MOBILITÄT : Die Stadt dem Auto

Das Hamburger Museum der Arbeit befasst sich mit der Frage, wie die Massenmotorisierung das Leben in der Stadt verändert hat. Nach wie vor müssen Parkplätze größer sein als Kinderzimmer.

Hamburger Fernverbindung: die Ost-West-Straße - die Ansicht von 1969. Bild: MDA

Es beginnt mit den Verkehrstoten der Woche. Gleich am Eingang der Ausstellung „Die Stadt und das Auto“ im Hamburger Museum der Arbeit ist eine große Tafel aus den 50er Jahren reproduziert. Mit austauschbaren Täfelchen, als seien es Benzinpreise, konnte der aktuelle Stand angezeigt werden: drei Tote, 112 Verletzte, 207 Unfälle insgesamt. „Ein Signal dafür, dass das Auto neu ist“, sagt Mario Bäumer, einer der Kuratoren der Ausstellung.
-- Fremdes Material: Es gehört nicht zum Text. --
(* ===== verification/OrderProofStore.v ===== *)
(** * Order: delivery proofs, stored

    order-service/database/query/proofs.sql, and the transaction's share of
    postgresproofs.go, proofoutages.go and proofcleanup.go. A statement that
    reads clock_timestamp() takes the server's time as an argument. *)
From stdpp Require Import prelude gmap strings list sorting.
From Stdlib Require Import ZArith.
From S2P Require Import Prelude.
From S2P Require Import GoLib.
From S2P Require Import GoText.
From S2P Require Import OrderTypes.
From S2P Require Import OrderPolicy.
From S2P Require Import OrderDB.
From S2P Require Import OrderStore.

Local Open Scope Z_scope.
Local Open Scope foc_scope.

(** ** order_proof_uploads and order_proof_fences *)

Definition uploads_check (u : UploadRow) : bool :=
  within 1 10000000 (up_SizeBytes u) && (0 <? up_Generation u).

(** The upload of a client identity. *)
Definition identity_of (order courier upload : string) (u : UploadRow) : bool :=
  same (up_OrderID u) order && same (up_CourierID u) courier && same (up_UploadID u) upload.

(** UNIQUE(object_key) and UNIQUE(order_id, courier_id, upload_id). *)
Definition upload_clash (u v : UploadRow) : bool :=
  same (up_ObjectKey u) (up_ObjectKey v)
  || identity_of (up_OrderID u) (up_CourierID u) (up_UploadID u) v.

Definition FindUpload (order courier upload : string) (db : ODB) : option UploadRow :=
  find_first (identity_of order courier upload) (snd <$> map_to_list (uploads db)).

Definition GetUpload (id : string) (db : ODB) : option UploadRow := uploads db !! id.

Definition ProofIdentityFenced (order courier upload : string) (db : ODB) : bool :=
  is_some (fences db !! (order, courier, upload)).

Definition CountUploading (order courier : string) (db : ODB) : Z :=
  Z.of_nat (length (filter (λ kv, same (up_OrderID kv.2) order && same (up_CourierID kv.2) courier
      && same (up_State kv.2) ProofUploading = true) (map_to_list (uploads db)))).

Definition stored_upload (u : UploadRow) : UploadRow :=
  mkUploadRow (up_ID u) (up_OrderID u) (up_CourierID u) (up_UploadID u) (up_ObjectKey u)
    (up_ContentType u) (up_SizeBytes u) (up_State u) (up_Generation u) (up_SigningEpoch u)
    (up_UploadScope u) (stored_time (up_GrantedAt u)) (stored_time (up_ExpiresAt u))
    (stored_time (up_CreatedAt u)) (stored_times (up_VerifiedAt u)) (stored_time (up_CleanupAfter u)).

(** The upload keeps its identity; only an uploading one is granted again. *)
Definition regrantable (old u : UploadRow) : bool :=
  same (up_State old) ProofUploading && same (up_State u) ProofUploading
  && identity_of (up_OrderID u) (up_CourierID u) (up_UploadID u) old
  && same (up_UploadScope old) (up_UploadScope u) && same (up_ObjectKey old) (up_ObjectKey u)
  && same (up_ContentType old) (up_ContentType u) && (up_SizeBytes old =? up_SizeBytes u).

(** INSERT ... ON CONFLICT(id) DO UPDATE. *)
Definition SaveUpload (u : UploadRow) (db : ODB) : result Error (ODB * Z) :=
  let u := stored_upload u in
  _ ← check (uploads_check u);
  match uploads db !! up_ID u with
  | None =>
      _ ← unique (bool_decide (map_Forall (λ _ v, upload_clash u v = false) (uploads db)));
      _ ← references (is_some (orders db !! up_OrderID u));
      mret (db <| uploads := <[up_ID u := u]> (uploads db) |>, 1)
  | Some old =>
      if regrantable old u then
        let v := old <| up_Generation := up_Generation u |> <| up_SigningEpoch := up_SigningEpoch u |>
                     <| up_GrantedAt := up_GrantedAt u |> <| up_ExpiresAt := up_ExpiresAt u |> in
        mret (db <| uploads := <[up_ID u := v]> (uploads db) |>, 1)
      else mret (db, 0)
  end.

Definition FenceProofIdentity (order courier upload : string) (at_ : Time) (db : ODB)
    : result Error ODB :=
  match fences db !! (order, courier, upload) with
  | Some _ => mret db
  | None =>
      _ ← references (is_some (orders db !! order));
      mret (db <| fences := <[(order, courier, upload) := stored_time at_]> (fences db) |>)
  end.

Definition retired (order courier upload : string) (u : UploadRow) : UploadRow :=
  if identity_of order courier upload u && same (up_State u) ProofUploading
  then u <| up_State := ProofDeleting |> else u.
Definition RetireProofUpload (order courier upload : string) (db : ODB) : ODB :=
  db <| uploads := retired order courier upload <$> uploads db |>.

(** UPDATE ... WHERE id AND state = [from]. *)
Definition update_upload (id : string) (from : ProofState) (set : UploadRow → UploadRow) (db : ODB)
    : ODB * Z :=
  match uploads db !! id with
  | Some u => if decide (up_State u = from)
              then (db <| uploads := <[id := set u]> (uploads db) |>, 1) else (db, 0)
  | None => (db, 0)
  end.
Wir haben einen hohen Preis für unsere Mobilität bezahlt – und bezahlen ihn noch, das macht diese Ausstellung gleich am Anfang deutlich. Der Preis bemisst sich nicht nur in Verkehrstoten, die 1970 mit mehr als 20.000 einen Rekordstand erreichten, sondern im autogerechten Umbau der Stadt. Die Zerstörungen des Krieges und das starke Wirtschaftswachstum danach inspirierten die Planer zu radikalen Neubauentwürfen, von denen der größte Teil zum Glück nicht umgesetzt worden ist. Die Kinder wurden von den Straßen vertrieben und die Flaneure von den Plätzen. Erst in den 80er Jahren begannen die Menschen, die Stadt zurückzuerobern.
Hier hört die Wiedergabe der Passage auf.